Discovering New Artifact Meetings overview image

Discovering New Artifact Meetings

  • Post Date: 02/04/2022
  • Author: Jennifer White, registrar
  • Reading Time: 7 minute read

We are eager to find out more by hearing personal stories about, listening to how people relate to, and exploring the context around the items in the Spurlock Museum! Learning about our collections is an ongoing process not just for our visitors, but for our staff as well. For several reasons, some of our collections lack complete cataloguing information.

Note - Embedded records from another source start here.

(** * Newton's rings simulation: the traveling microscope and the ring geometry

    A shallow embedding of [newton_rings_simulation.py]: the class
    [TravelingMicroscope] (motion model, step size control, precision mode,
    measurements) and the parts of [NewtonRingsSimulation] that compute the
    ring table, the radius of curvature regression, the wavelength read-back
    and the per-ring aggregation of microscope measurements.

    Python's [float] is kept abstract behind the interface [Num], so every
    function of the program is written once, with the shape of its source.
    Two instances interpret it:
    - [R_Num]: the real numbers, exact arithmetic.  General theorems are
      stated on this instance; they describe the program up to the rounding
      of binary64 arithmetic.
    - [F64_Num]: Rocq's primitive binary64 floats, the arithmetic CPython
      runs.  It evaluates, so concrete runs are checked by computation.

    The wall clock ([time.time()]), the random sample
    ([random.triangular]) and the formatted timestamp are inputs of the
    functions that read them. *)

From Stdlib Require Import ZArith List Bool String Lia Lra Permutation.
From Stdlib Require Import Floats.
From Stdlib Require Import Reals.
Import ListNotations.

Set Implicit Arguments.

(** ** The numeric interface *)

Declare Scope num_scope.
Delimit Scope num_scope with num.

(** The operations the program applies to floats.  [flit m e] is the decimal
    literal [m * 10^e] ([0.8] is [flit 8 (-1)]; an [int] used in float
    arithmetic is [flit z 0]); [fround x n] is the builtin [round(x, n)]. *)
Class Num (F : Type) : Type := {
  flit : Z -> Z -> F;
  fadd : F -> F -> F;
  fsub : F -> F -> F;
  fmul : F -> F -> F;
  fdiv : F -> F -> F;
  fneg : F -> F;
  fabs : F -> F;
  fsqrt : F -> F;
  flt : F -> F -> bool;
  fle : F -> F -> bool;
  feq : F -> F -> bool;
  fround : F -> Z -> F
}.

Infix "+" := fadd : num_scope.
Infix "-" := fsub : num_scope.
Infix "*" := fmul : num_scope.
Infix "/" := fdiv : num_scope.
Notation "- x" := (fneg x) : num_scope.
Infix "<?" := flt : num_scope.
Infix "<=?" := fle : num_scope.
Infix "=?" := feq : num_scope.
Notation "x >? y" := (flt y x) (at level 70, no associativity, only parsing) : num_scope.

(** *** Real numbers *)

Definition Rltb (x y : R) : bool := if Rlt_dec x y then true else false.
Definition Rleb (x y : R) : bool := if Rle_dec x y then true else false.
Definition Reqb (x y : R) : bool := if Req_dec_T x y then true else false.

Definition R_lit (m e : Z) : R :=
  if (e <? 0)%Z then (IZR m / IZR (10 ^ (- e)))%R else IZR (m * 10 ^ e).

(** Round to the nearest integer, ties to the even one. *)
Definition R_round_half_even (y : R) : Z :=
  let f := Zfloor y in
  let d := (y - IZR f)%R in
  if Rlt_dec d (1 / 2) then f
  else if Rlt_dec (1 / 2) d then (f + 1)%Z
  else if Z.even f then f else (f + 1)%Z.

(** [round(x, n)] for [n >= 0]: the multiple of [10^-n] nearest to [x],
    ties to even. *)
Definition R_round (x : R) (n : Z) : R :=
  (IZR (R_round_half_even (x * IZR (10 ^ n))) / IZR (10 ^ n))%R.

  • Information can get lost as objects travel around the world and endure across time. From finds in grandma’s attic to pieces picked up in a market place while on vacation, artifacts sometimes make it to the Museum without a complete history of who made them, where they came from, or how they were used.
  • Standards of record-keeping have changed over the 100+ years Spurlock and its ancestor museums have been collecting. Now, we work hard to vet new acquisitions, gather a complete history of every artifact before it enters the Museum, and record all this information, but these standards were not always practiced in the past.
  • Occasionally we discover that information associated with an object when it entered the Museum has become separated from its subject. In the last few decades, switching from paper records to mostly digital records has made us aware of objects that no longer have notes with them.

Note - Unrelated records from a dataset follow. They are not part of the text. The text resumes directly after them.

(** * Reddit post logger: the identifier sequencer and the append log

    A shallow embedding of [main.py].  The script has one function,
    [next_id], and two pieces of top-level code that use it: the start-up
    block that opens or creates the spreadsheet and recovers the last
    identifier, and the loop that appends one row per streamed post.

    Python values are modelled as follows.
    - A [str] is the list of its Unicode code points ([N]); [None] versus a
      string is an [option].
    - A Python [int] is a [Z].
    - A call that may raise returns a [result]; the exception classes that
      the script can meet are the constructors of [exn].
    - The spreadsheet is the tree that the odfpy queries of the script walk:
      tables, rows, cells, paragraphs, child nodes.
    - The file on disk is part of the state, next to the variables of the
      process, so that a second start can be run on what a first run left.
      A file is either a document that [load] returns or a file on which
      [load] raises.
    - What lies outside the script decides the fate of three calls: the
      save of the document, which returns or raises, before or after it
      has opened the file for writing; a [print], which returns or raises;
      and the stream, which delivers a post or raises.  These fates come
      with the events that drive the loop.  An exception, the interrupt
      from the keyboard among them, is raised by one of these calls; one
      that would arrive between two other statements is not modelled.
    - What [load] returns for a file that a save has written is a
      parameter, [reload]: odfpy and the XML parser rewrite some texts.

    The configuration block at the top of the script (the credentials and
    the connection to Reddit) has no part in what follows and is left out. *)

From Stdlib Require Import ZArith NArith Ascii String Decimal.
From stdpp Require Import base option list gmap.

Local Open Scope N_scope.

(** ** Exceptions and results *)

Inductive exn : Set :=
| ValueError
| IndexError
| AttributeError
| IOError
| BadZipFile
| KeyboardInterrupt
| UnicodeEncodeError
| BrokenPipeError
| RequestException.

Inductive result (A : Type) : Type :=
| Ok (a : A)
| Raise (e : exn).
Arguments Ok {A} a.
Arguments Raise {A} e.

#[global] Instance result_bind : MBind result := fun _ _ f m =>
  match m with
  | Ok a => f a
  | Raise e => Raise e
  end.
#[global] Instance result_fmap : FMap result := fun _ _ f m =>
  match m with
  | Ok a => Ok (f a)
  | Raise e => Raise e
  end.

Our staff and volunteers work hard to reconnect information to objects and to fill in gaps, but we also rely on help from our visitors to identify things that are incorrectly labeled. Below are just some of the interesting stories we have gathered from those with personal familiarity with similar objects, members of the communities in which the items are used, and others with relevant knowledge. You can share information, stories, comments, and questions about objects in our collections through our Share What You Know! section on any object record page found through Search the Collection.

  • curved carving with art of people in participating in different events above a close up of the same curved carving

Scrimshaw

Originally labeled as Canadian or Greenland Inuit, we have now learned from Dr. Stuart Frank that this scrimshaw carving (1977.01.0272) was probably made by the Chukchi, an indigenous people of the Chukotka Peninsula of Soviet-era Russia. This is based on the style of the carving, the colors used, and the way it was manufactured using a bow-drill. Similar types of carvings were marketed in Moscow in the 1960s and 1970s, dates that are consistent with when it was collected.

  • small curved wooden object shown upside down and right side up

Moon Blocks

David Badagnani pointed out that these small carved boxwood moon blocks (1900.43.0031) labeled as a musical instrument are more likely to be a fortune telling device. The term kwa in the Museum’s records, may have actually been a reference to gua () meaning hexagrams, connecting them to the I-Ching, or Chinese Book of Divination. They are known as jiaobei (筊杯) meaning moon blocks.

Dr. Goh Kiah Mok, tells us their grandmother, who was from Canton but had migrated to Singapore, called them Win Cup (胜杯). She described how her grandmother and her family would ask a question and pray, holding both blocks closed together and throwing them on the floor. If both blocks landed face down then the answer was negative. If one block landed up and another block down, then the answer was yes. If both blocks are faced up it would be done again. This method is practiced in Taoist temples in Singapore.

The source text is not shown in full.